We previously alerted readers to the fact that the most recent data compromise of 23andMe exposed data related to Ashkenazi Jews and individuals of Chinese descent. It is reported by Ars Technica, citing TechCrunch, that “nearly half of 23andMe’s 14 million users’ [information] was hacked,” estimated at 6.9 million users.
23andMe is notifying affected users. It has also been sued in multiple class action suits in the U.S. and Canada.
23andMe is now telling users whose information was compromised that suing is futile, which is pretty accurate.
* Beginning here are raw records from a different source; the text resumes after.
Lemma api_emote_detail_run (E : env) (urlparse_path : string -> option string)
    (emote_name : string) (s : state) :
  api_emote_detail E urlparse_path emote_name s
  = match cached_detail E emote_name s with
    | (Returns (Some d), s1) => (Returns d, s1)
    | (Returns None, s1) =>
        match render_details E emote_name s1 with
        | (Returns doc, s2) =>
            let d := parse_emote_details urlparse_path emote_name doc in
            let img :=
              match ensure_emote_list E default_max_age s2 with
              | (Returns _, s3) =>
                  lookup_image emote_name (tiles (emote_list_cache s3))
              | (Raises _, _) => None
              end in
            (Returns (DetailRecord d img),
             detail_stored E emote_name (DetailRecord d img)
               (ensure_emote_list E default_max_age s2).2)
        | (Raises e, s2) => (Raises e, s2)
        end
    | (Raises e, s1) => (Raises e, s1)
    end.
Proof.
  unfold api_emote_detail. unfold mbind, M_bind, bind.
  destruct (cached_detail E emote_name s) as [[[d|]|e] s1]; try done.
  destruct (render_details E emote_name s1) as [[doc|e] s2]; try done.
  rewrite attach_image_run.
  by destruct (ensure_emote_list E default_max_age s2) as [[[]|e] s3].
Qed.

Lemma cached_detail_frame (E : env) (emote_name : string) (s : state) :
  let s1 := (cached_detail E emote_name s).2 in
  emote_list_cache s1 = emote_list_cache s /\
  detail_cache s1 = detail_cache s /\
  grid_renders s1 = grid_renders s /\
  page_renders s1 = page_renders s.
Proof.
  simpl. rewrite cached_detail_run.
  by destruct (detail_cache s !! emote_name).
Qed.






(** X9. Served from a usable list cache, [api_emotes] is read-only: it
    renders nothing, leaves both caches as they are, reads the clock once,
    and answers from the cached tiles with the cache's own [updated_at]. *)
Theorem api_emotes_cache_hit (E : env) (q : string) (limit : Z) (s : state) :
  cache_usable (clock E (clock_reads s)) default_max_age (emote_list_cache s) ->
  api_emotes E q limit s
  = (Returns {| count := length (search_tiles q (tiles (emote_list_cache s)));
                updatedAt := updated_at (emote_list_cache s);
                items := PyList.slice_to limit
                           (search_tiles q (tiles (emote_list_cache s))) |},
     ticked s).
Proof.
  intros Hu. unfold api_emotes. unfold mbind, M_bind, bind.
  rewrite ensure_reuse by done. reflexivity.
Qed.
Notwithstanding the legal defenses to the suits, which we will not comment on, the practical reality is that plaintiffs who sue companies following a data breach usually do not receive any compensation for the compromise, unless they are named plaintiffs. Plaintiffs may receive extended credit monitoring, or have the ability to make a claim to get paid a minimal hourly rate for the time expended to respond to issues of identity theft, but damages are unheard of and elusive.
Realistically, the winners in a data breach class action suit are the lawyers–the lawyers who represent the plaintiffs receive significant fees for bringing the action–and the lawyers defending the companies may also get paid significant amounts. Our point is that consumers do not understand that in class action data breach cases, they are just not going to see dollar signs in damages. So, although 23andMe is getting some negative publicity for sending a letter to plaintiffs’ lawyers explaining that bringing suit is futile, the reality is, that for consumers, that position is accurate.